TASK REQUIREMENTS: Among the entries below, only the lines starting at the one with "Definition Qleb (a" and ending at the one with "(** [Math.min(a, b)]. *)", both included, are to be printed exactly.

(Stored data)
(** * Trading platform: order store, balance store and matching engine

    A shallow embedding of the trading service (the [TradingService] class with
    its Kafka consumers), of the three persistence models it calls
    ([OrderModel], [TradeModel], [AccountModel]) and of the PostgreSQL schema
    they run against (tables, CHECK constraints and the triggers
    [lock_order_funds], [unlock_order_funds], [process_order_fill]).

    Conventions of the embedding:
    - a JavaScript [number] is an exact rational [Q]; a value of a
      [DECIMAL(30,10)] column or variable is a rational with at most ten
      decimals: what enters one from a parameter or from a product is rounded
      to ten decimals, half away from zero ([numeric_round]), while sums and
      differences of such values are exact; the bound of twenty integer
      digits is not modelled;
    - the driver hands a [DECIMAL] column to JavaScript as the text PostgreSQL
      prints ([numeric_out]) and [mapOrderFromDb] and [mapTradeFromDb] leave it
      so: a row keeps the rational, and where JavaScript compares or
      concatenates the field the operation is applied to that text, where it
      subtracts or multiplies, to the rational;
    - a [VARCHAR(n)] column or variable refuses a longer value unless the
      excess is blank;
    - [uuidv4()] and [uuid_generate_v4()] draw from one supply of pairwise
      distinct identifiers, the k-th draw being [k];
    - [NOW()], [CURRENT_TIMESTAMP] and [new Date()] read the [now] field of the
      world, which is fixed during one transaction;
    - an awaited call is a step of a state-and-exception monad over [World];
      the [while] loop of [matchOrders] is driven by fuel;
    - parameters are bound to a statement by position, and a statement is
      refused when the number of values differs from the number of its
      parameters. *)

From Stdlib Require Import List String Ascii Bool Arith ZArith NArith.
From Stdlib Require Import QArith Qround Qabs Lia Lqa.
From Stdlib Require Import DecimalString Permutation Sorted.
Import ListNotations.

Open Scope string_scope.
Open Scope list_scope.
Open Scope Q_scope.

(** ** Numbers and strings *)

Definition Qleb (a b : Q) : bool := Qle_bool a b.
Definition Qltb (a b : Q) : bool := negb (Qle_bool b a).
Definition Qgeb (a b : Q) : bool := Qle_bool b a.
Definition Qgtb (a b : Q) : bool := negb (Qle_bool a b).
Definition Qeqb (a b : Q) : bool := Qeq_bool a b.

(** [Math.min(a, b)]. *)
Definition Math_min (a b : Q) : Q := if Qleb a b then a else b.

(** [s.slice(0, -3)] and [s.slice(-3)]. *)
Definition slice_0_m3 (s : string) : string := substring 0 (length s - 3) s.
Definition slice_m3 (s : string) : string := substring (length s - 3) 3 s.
---
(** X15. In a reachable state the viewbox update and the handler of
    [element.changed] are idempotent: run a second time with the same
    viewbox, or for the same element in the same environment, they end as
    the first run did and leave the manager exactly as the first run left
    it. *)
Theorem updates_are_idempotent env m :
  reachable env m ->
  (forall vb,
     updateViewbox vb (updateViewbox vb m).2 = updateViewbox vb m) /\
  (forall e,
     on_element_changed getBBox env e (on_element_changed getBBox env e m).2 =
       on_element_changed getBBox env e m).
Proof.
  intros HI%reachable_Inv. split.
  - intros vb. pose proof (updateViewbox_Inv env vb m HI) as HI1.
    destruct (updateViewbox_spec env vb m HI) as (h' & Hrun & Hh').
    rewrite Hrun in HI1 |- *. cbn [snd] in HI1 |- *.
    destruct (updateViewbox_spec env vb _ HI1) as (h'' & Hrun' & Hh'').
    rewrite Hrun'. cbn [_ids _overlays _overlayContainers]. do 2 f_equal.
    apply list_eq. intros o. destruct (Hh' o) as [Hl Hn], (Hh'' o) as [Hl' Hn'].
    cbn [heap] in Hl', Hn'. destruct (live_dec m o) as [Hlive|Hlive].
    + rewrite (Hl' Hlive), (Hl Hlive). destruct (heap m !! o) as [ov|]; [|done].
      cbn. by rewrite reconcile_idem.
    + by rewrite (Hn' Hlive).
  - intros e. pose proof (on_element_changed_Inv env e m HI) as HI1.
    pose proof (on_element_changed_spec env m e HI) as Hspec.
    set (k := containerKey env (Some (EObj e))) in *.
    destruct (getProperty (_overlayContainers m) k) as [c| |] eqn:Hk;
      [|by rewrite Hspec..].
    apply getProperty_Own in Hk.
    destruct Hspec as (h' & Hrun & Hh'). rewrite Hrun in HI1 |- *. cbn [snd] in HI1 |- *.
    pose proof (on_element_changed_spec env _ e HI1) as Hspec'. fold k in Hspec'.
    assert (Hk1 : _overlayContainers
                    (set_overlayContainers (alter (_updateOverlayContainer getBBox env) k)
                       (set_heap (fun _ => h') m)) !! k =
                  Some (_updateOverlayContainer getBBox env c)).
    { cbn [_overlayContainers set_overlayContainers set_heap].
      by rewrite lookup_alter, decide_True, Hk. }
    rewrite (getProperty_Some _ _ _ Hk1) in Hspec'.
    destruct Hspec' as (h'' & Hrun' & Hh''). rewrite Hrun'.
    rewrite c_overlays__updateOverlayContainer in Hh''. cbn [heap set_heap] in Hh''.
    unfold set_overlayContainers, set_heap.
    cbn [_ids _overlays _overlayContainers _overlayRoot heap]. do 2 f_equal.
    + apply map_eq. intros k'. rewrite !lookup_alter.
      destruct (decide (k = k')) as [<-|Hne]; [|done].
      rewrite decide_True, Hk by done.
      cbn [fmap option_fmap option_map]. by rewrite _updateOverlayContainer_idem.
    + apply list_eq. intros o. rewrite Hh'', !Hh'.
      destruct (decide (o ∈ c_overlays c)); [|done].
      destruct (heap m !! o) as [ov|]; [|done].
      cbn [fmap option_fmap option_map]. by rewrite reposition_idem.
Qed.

EXPECTED ANSWER:
Definition Qleb (a b : Q) : bool := Qle_bool a b.
Definition Qltb (a b : Q) : bool := negb (Qle_bool b a).
Definition Qgeb (a b : Q) : bool := Qle_bool b a.
Definition Qgtb (a b : Q) : bool := negb (Qle_bool a b).
Definition Qeqb (a b : Q) : bool := Qeq_bool a b.

(** [Math.min(a, b)]. *)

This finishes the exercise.